It’s a legend in Idaho.
The Elevated Trail, which is one of the country’s longest hiking trails, was first discovered by hikers in 1911 and named after the former Idaho governor.
In 1930, the trail crossed a lake and led to the highest point of the Kootenai Mountains, and it is still popular with local and national visitors.
But the trail’s popularity has fallen in recent years due to a lack of snowpack, and the trail was closed in 2012 after a spate of accidents.
The trail is one reason the Koochiching, a small town north of Boise, is home to the Elevation Trail.
“People love it because it’s so unique, it’s a good place to go and it’s hard to find,” said Jason T. Brown, executive director of the Idaho Avalanche Center.
“And you can have a great time doing it and you can see the mountains from the summit.”
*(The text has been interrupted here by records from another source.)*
(** The extra-scaling dictionary after the loop over [l], when the store
    holds the SNR axis and a curve for every subswath of [l]. *)
Lemma extraScaling_loop_lookup dp mode key (d : gmap string (list float64))
    (axis : list float64) (l : list nat) :
  dp_extraScalingParameters dp = Some d ->
  d !! "SNNR" = Some axis ->
  (forall a, a ∈ l -> a ∈ subswathRange mode /\ is_Some (d !! subswathID mode a)) ->
  forall c0,
    let c := foldl (coefficients_step dp mode key) c0 l in
    (l <> [] -> extraScalingParameters c !! "SNR" = Some axis)
    /\ forall iSW, iSW ∈ l ->
         extraScalingParameters c !! subswathID mode iSW = d !! subswathID mode iSW.
Proof.
  intros Hd Haxis. induction l as [| a l IH] using rev_ind; intros Hl c0; cbv zeta.
  - split; [congruence | intros iSW Hin; inversion Hin].
  - rewrite foldl_app. cbn [foldl]. set (c := foldl _ c0 l).
    destruct (Hl a ltac:(apply elem_of_app; right; left)) as [Ha [curve Hcurve]].
    assert (Hstep : extraScalingParameters (coefficients_step dp mode key c a)
                    = <["SNR" := axis]> (<[subswathID mode a := curve]>
                                           (extraScalingParameters c))).
    { cbn. unfold extraScaling_step. rewrite Hd, Hcurve, Haxis. reflexivity. }
    rewrite Hstep. split.
    + intros _. apply lookup_insert_eq.
    + intros iSW Hin.
      destruct (subswathID_not_axis mode iSW) as [Hsnr _].
      rewrite lookup_insert_ne by (intros E; apply Hsnr; symmetry; exact E).
      destruct (decide (subswathID mode iSW = subswathID mode a)) as [E | Hne].
      * rewrite E, lookup_insert_eq. symmetry. exact Hcurve.
      * rewrite lookup_insert_ne by (intros E; apply Hne; symmetry; exact E).
        apply elem_of_app in Hin as [Hin | Hin].
        -- apply (IH ltac:(intros x Hx; apply Hl; apply elem_of_app; left; exact Hx) c0).
           exact Hin.
        -- apply list_elem_of_singleton in Hin. subst iSW. contradiction.
Qed.

(** Every failure of [strptime] is a [ValueError]. *)
Lemma strptime_compact_raises (text : string) (e : exn) :
  strptime_compact text = Raise e -> exists msg, e = ValueError msg.
Proof.
  unfold strptime_compact.
  destruct (match_groups compact_time_pattern text) as [[groups rest] |];
    [| intros [= <-]; eexists; reflexivity].
  do 7 (destruct groups as [| ? groups]; [intros [= <-]; eexists; reflexivity |]).
  destruct groups; [| intros [= <-]; eexists; reflexivity].
  repeat match goal with
         | |- context [if ?c then _ else _] => destruct c
         end;
    intros H; try discriminate H; injection H as <-; eexists; reflexivity.
Qed.

(** Reading the sensing date off the file name fails with [IndexError] on
    a name of fewer than five fields and with [ValueError] on a fifth
    field that is no date. *)
Lemma sensingDate_raises self (e : exn) :
  sensingDate self = Raise e ->
  (length (split_on 95 "" (last_component "" (filename self))) < 5)%nat
  /\ e = IndexError "list index out of range"
  \/ exists field msg,
       split_on 95 "" (last_component "" (filename self)) !! 4%nat = Some field
       /\ strptime_compact field = Raise e
       /\ e = ValueError msg.
Proof.
  unfold sensingDate.
  destruct (split_on 95 "" (last_component "" (filename self)) !! 4%nat)
    as [field |] eqn:E.
  - intros H. right. destruct (strptime_compact_raises field e H) as [msg ->].
    exists field, msg. auto.
  - intros [= <-]. left. split; [| reflexivity].
    apply lookup_ge_None in E. lia.
Qed.

(** X7.  Once the store is loaded, [import_denoisingCoefficients] raises
    what reading the sensing date off the file name raises ([IndexError]
    on a name of fewer than five fields, [ValueError] on a fifth field that
    is no date), and otherwise
    hands back what the coefficient store holds: for every subswath of the
    mode, the noise scaling and power balancing values stored for the
    subswath under the version key (['%.1f'] of the IPF version, 2.8
    standing in for S1B products of IPF 2.72 sensed from
    2017-01-16T13:42:34 on) and the stored noise variance; and, when the
    store holds the extra-scaling curve of every subswath and the SNR axis
    ['SNNR'], the curves and, under the key ['SNR'], that axis. *)
Theorem import_denoisingCoefficients_stored self pol dp :
  denoParams self pol = Ok dp ->
  exists c,
    import_denoisingCoefficients self pol
    = match sensingDate self with
      | Ok _ => Ok c
      | Raise e => Raise e
      end
    /\ (forall e, sensingDate self = Raise e ->
          (length (split_on 95 "" (last_component "" (filename self))) < 5)%nat
          /\ e = IndexError "list index out of range"
          \/ exists msg, e = ValueError msg)
    /\ forall iSW, iSW ∈ subswathRange (obsMode self) ->
         let ID := subswathID (obsMode self) iSW in
         let key := format_1f (coefficientVersion self) in
         (forall d byVersion v,
            dp_noiseScalingParameters dp = Some d -> d !! ID = Some byVersion ->
            byVersion !! key = Some v ->
            noiseScalingParameters c !! ID = Some v)
         /\ (forall d byVersion v,
               dp_powerBalancingParameters dp = Some d -> d !! ID = Some byVersion ->
               byVersion !! key = Some v ->
               powerBalancingParameters c !! ID = Some v)
         /\ (forall d v,
               dp_noiseVarianceParameters dp = Some d -> d !! ID = Some v ->
               noiseVarianceParameters c !! ID = Some v)
         /\ (forall d axis,
               dp_extraScalingParameters dp = Some d -> d !! "SNNR" = Some axis ->
               (forall k, k ∈ subswathRange (obsMode self) ->
                          is_Some (d !! subswathID (obsMode self) k)) ->
               extraScalingParameters c !! "SNR" = Some axis
               /\ extraScalingParameters c !! ID = d !! ID).
Proof.
  intros Hdp. unfold import_denoisingCoefficients. rewrite Hdp. cbn [rbind].
  eexists. split; [reflexivity |]. split.
  { intros e He. destruct (sensingDate_raises self e He) as [H | [field [msg [_ [_ H]]]]];
      [left; exact H | right; exists msg; exact H]. }
  intros iSW Hin. cbv zeta.
  set (ID := subswathID (obsMode self) iSW).
  set (key := format_1f (coefficientVersion self)).
  destruct (coefficients_loop_lookup dp (obsMode self) key (subswathRange (obsMode self)) iSW
              (fun _ H => H) Hin coefficients_init) as [Hk [Hb Hv]].
  fold ID in Hk, Hb, Hv.
  split; [| split; [| split]].
  - intros d byVersion v Hd HID Hkey. rewrite Hk. unfold versioned_or.
    rewrite Hd, HID, Hkey. reflexivity.
  - intros d byVersion v Hd HID Hkey. rewrite Hb. unfold versioned_or.
    rewrite Hd, HID, Hkey. reflexivity.
  - intros d v Hd HID. rewrite Hv. unfold variance_or. rewrite Hd, HID. reflexivity.
  - intros d axis Hd Haxis Hall.
    destruct (extraScaling_loop_lookup dp (obsMode self) key d axis
                (subswathRange (obsMode self)) Hd Haxis
                (fun a Ha => conj Ha (Hall a Ha)) coefficients_init) as [Hsnr Hcurve].
    split; [apply Hsnr | apply Hcurve; exact Hin].
    destruct (obsMode self); discriminate.
Qed.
A handful of trail signs have been left in the snow and brown spots in the trail since the last closures in 2012.
Brown said that, despite the closure, people still visit the trail to hike, picnic, and take photos.
The Idaho Avalanche Centers website lists more than 200 active trail signs, which includes about 1,200 on the Koomchum River.
There are also more than 1,000 signs on the nearby Kooiching Trail, where the trail intersects with the Kaleida River.
Brown told the AP he hopes to see more signage in the future.
“I think we need more signage, so people can see this is a place that’s safe, where people can hike and be safe and healthy,” he said.